Here's an interesting blog post comparing Peachtree to QuickBooks a friend of mine, Brian Tankersley, recently Tweeted about.
I don't disagree with anything David Chermak wrote. The problem is that the article is from the perspective of an accountant, not a businessperson. Some of the other items are just "par for the course" in any stable accounting package.
The items listed for comparison are interesting: prepayments, payroll accounting, depreciation, tax minimization and compliance, and useful, sensible reporting. My trouble with this list is that it doesn't address the key issues that businesses generally start to look for software to solve.
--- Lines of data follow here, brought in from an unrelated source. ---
(* ===== verification/Prelude.v ===== *)
(** * Hadock: a verification development of the high rate data broker

    Hadock receives packets of high rate data (HDK packets that carry the VMU
    packets of a facility) from relays, stores them, announces them and serves
    them.  The repository has a package with the protocol, the messages and
    the proxies (src/*.go, src/cascading), the storages (src/storage), the VMU
    encoder (src/vmu), the HTTP handlers of the archive (src/distrib), the
    converters of payloads (src/internal), plugins (src/plugins) and the
    commands (src/cmd).

    ** How the parts interact

    - [hadock replay] reads archives record by record (Scanner.v: the split
      functions; Sender.v: the walk and the loop) and writes each record to a
      broker, whole or in fragments (Replay.v).
    - [hadock listen] accepts connections (Server.v), decodes each of them
      (Proto.v; Compressed.v for the gzip mode; Proxy.v and Relay.v when the
      bytes are copied to another broker), converts the packets (Listen.v, [Convert])
      and gives every item to the storages, to the pool of subscribers and,
      when its queue has room, to the plugins (Listen.v, [runListen];
      Broker.v, the two goroutines; Plugins.v, the plugins).
    - The storages choose a directory (Storage.v) and write a file with links
      (Files.v) or an entry of an archive that rolls (Archive.v, Roll.v;
      Vmu.v for the encoding in an HRDP archive).
    - The pool groups items and announces each group as a message
      (Notifier.v); [hadock monitor] prints the messages (Gateway.v,
      Debug.v), [hdk2udp] turns them into telemetry parameters with the path
      of the stored file (Hdk2udp.v, Gateway.v), and the HTTP server keeps the
      last of them (Monitor.v).
    - [hadock distrib] serves the archive: routing (Distrib.v), listing and
      downloads (Browse.v), single files as bytes, images or CSV (Fetch.v,
      Images.v, Science.v, Text.v), behind a limiter (Monitor.v).  Serve.v,
      Catalogue.v and Walk.v compose these handlers with the files the storages
      leave.
    - [hadock dispatch] walks an archive (Sender.v); [vmucat] and [vmuzip]
      list and extract one (Tools.v: the selection and one worker; Report.v:
      what is printed; Extract.v: the workers at once); [mmaconv] converts
      files (Science.v: the conversion; Mmaconv.v: the files).
    - Every command begins with a configuration (Startup.v): what it opens,
      makes and starts before its loop, in its order.

    ** Files

    Shared: Prelude (errors, results, integers of a width, lists, tactics and
    the hint database [hadock]), Chan (a channel one does not wait for), Bytes
    (readers, encoding/binary), SortSearch (sort), GoStd (strings, fmt, path,
    time), Text (CSV, layouts of times), Fs (directories, inodes, links),
    Panda (what the program sees of the packets of the panda library).
    A definition has the name of the Go function it models, a method the name
    of its type in front ([filestore_Store] is [filestore.Store]); the state of
    a goroutine is a record, its turn a function or a step relation, and what
    the system answers (a read, a write, a connection, the clock) an argument
    or an event.

    - Proto: src/proto.go, [DecodePacket], [DecodeBinaryPackets], the modules.
    - Compressed: [DecodeCompressedPackets], with the buffer its packets share.
    - Replay, Scanner, Sender: src/cmd/hadock/replay.go and dispatch.go.
    - Server, Listen, Broker, Relay: src/cmd/hadock/listen.go.
    - Notifier, Debug: src/notifier.go; Gateway, Debug: src/cmd/hadock/misc.go.
    - Proxy: src/proxy.go and src/cascading/proxy.go.
    - Vmu: src/vmu.  Storage: src/storage/storage.go and hrdp.go.  Files,
      Untouched: files.go.  Archive, Roll: archives.go and hrdp.go.
    - Hdk2udp, Gateway: src/cmd/hdk2udp/main.go; Announce composes it with the
      pool and the files.
    - Fetch, Browse, Monitor, Distrib: src/distrib, src/cmd/hadock/distrib.go.
    - Serve, Catalogue, Walk: src/distrib on the files of src/storage.
    - Science, Images: src/internal; Science, Mmaconv: src/cmd/mmaconv.
    - Tools, Report: src/cmd/vmucat; Tools, Report, Extract: src/cmd/vmuzip.
    - Plugins: src/plugins.  Startup: src/cmd/hadock/main.go and the beginnings
      of the commands and plugins.

    ** What the theorems show

    - End to end: [broker_stores] (the bytes of a connection to what the
      storages get), [replay_reaches_broker] (archives through the client to
      what a broker decodes, for packets that can be sent), [relay_transparent] and [relay_parts] (a connection to what a
      broker behind the proxy decodes), [stored_is_served],
      [stored_table_is_exported], [stored_image_is_drawn],
      [stored_is_listed] and [stored_is_downloaded] (a stored packet to what a
      client of the HTTP server reads: bytes, rows, pixels, its entry in a
      listing and in an archive), [runMonitor_stream],
      [readMessages_multiplexed] and [channel_delivers] (messages from a
      broker to their readers), [announced_is_stored] (the path in a parameter
      finds the bytes of the packet it announces; [received_reference]).
    - Plugins: [plugins_isolated] (whatever the plugins return, the storages and
      the pool get what they get without them; a plugin that panics ends the
      broker).
    - Concurrency: step relations with traces ([listen_order],
      [listen_panics] for the queue of the connections), transition functions
      over events ([pool_conservation], [pool_drains], [Convert_delivers],
      [plugins_isolated], [cascade_parts]), interleaved workers on one file
      system ([zip_extracts]: the files do not depend on the interleaving).
    - Codecs and archives: round trips and exact results of decoders on whole,
      fragmented, mixed and cut streams (Proto, Notifier, Storage, Scanner,
      Vmu, Compressed), the exporters against the rows they mean (Science).
    - Files: [filestore_Store_keeps] (whatever fails, a store changes, removes
      and makes only names of its own, shares included),
      [filestore_Store_stores], [bad_never_replaces], the directories
      ([prepareDirectory_segs], [default_directory_distinct]), the archives
      ([tarstore_archives]: which entries of which packets in which archive;
      [nextFunc_truncates]).
    - HTTP: [requests_confined] (no request leaves the archive, but a CONNECT
      request does), [monitor_answers] (any number of groups, whose messages
      interleave and take each other's places, and the cleaning of idle rings),
      [downloads_agree], [readDir_lists], [limiter_isolated].
    - Tools: [vmucat_prints] and [report_complete] (every line of the report and
      what it counts), [process_file_converts], [extract_files].
    - Startup: [start_listen_starts], [start_listen_files],
      [start_distrib_serves].
    - What fails: the theorems and lemmas that state where the code loses
      data, panics or never returns, each with a concrete instance.

    ** Bounds and fuel

    - A loop over a reader takes a byte in every turn or ends; its fuel is the
      number of bytes plus one ([read_fragments], [export_loop],
      [writeScience_loop], [preparePacketV2_loop], [runMonitor]), and
      theorems such as [DecodeBinaryPackets_terminates] show that it is
      enough.  [DecodeBinaryPackets] takes its number of turns as an argument:
      a broken connection is read for ever ([DecodeBinaryPackets_broken]).
    - The directories are two calls deep ([prepare_fuel] and [reference_fuel]
      at 2): the composite levels call the function with plain levels only.
    - [search_loop]: the interval shrinks in every turn, its length is enough.
    - [resolve]: the 40 symbolic links after which the kernel gives up.
    - [read_full]: one turn per byte and per datagram that is left.
    - [walk_tree]: the longest path of the file system; [walk_tree_ends] shows
      that no directory is deeper.
    - [hex_digits]: sixteen digits hold a 64-bit sum.
    - Relations (Scanner, Server, Extract, Tools' workers, walk) need no fuel; existence
      of an end is proved beside what every end looks like.
    - Integers keep their width: [wrap] and [swrap] reduce unsigned and signed
      ones, [in_width] bounds them.

    ** Not modelled

    - Third-party code: panda (decoding and exporting packets), midbel/roll
      (when an archive rolls), toml, uuid, xxHash, x/time/rate, gorilla
      handlers, protobuf and the packages generated for it.  What the program
      relies on is a parameter or a named hypothesis with an instance.
    - From Go's library: compression, tar and zip beyond the errors the
      program meets, JSON and XML encoders, image codecs, MD5, floating-point
      formatting: parameters.  Sockets, signals and tickers are the inputs of the
      steps, and so is what filepath.Walk visits, but for downloads (Walk.v).
    - Parsing of the flags, and the text of the lines that are only logged.
      src/plugins/h264 and src/plugins/mma hold no code.  TcpForwardPlugin is a
      C++ plugin of another program.
    - The gzip mode is modelled up to its channel, not through the copy of a
      connection: what its reads return is given by the decompressor.
    - Data races on the counters of [Convert] are modelled as resets between
      its turns; the memory model of Go is not. *)

From stdpp Require Export prelude strings gmap sorting pretty.
From Stdlib Require Export Strings.Byte.
From Stdlib Require Import ZArith Lia.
Here is a list of some things that small and mid-sized businesses need: cost control, costing (of jobs or manufacturing), inventory, order tracking, shipping, purchase controls, quotes, payroll checks, lot and serial number tracking, service billing, and recurring invoicing. The blog post below seems to focus more on what Accountants need from software than what businesses need from software. Accounting records should be the byproduct of a system that makes a business money by collecting and reporting the data the business needs.


Comments (1)
I agree that the Chermak review tries to be fair. I replied in my blog (see URL) because the writer is somewhat unique. He seemed to know accounting and IT before he saw Peachtree. He also did not consider that QuickBooks sells 94% of small business accounting programs. This affects availability of local staff, local professional and web support. It also affects the add-ons, which make QuickBooks the fastest and easiest low-cost way to do almost anything for almost anyone.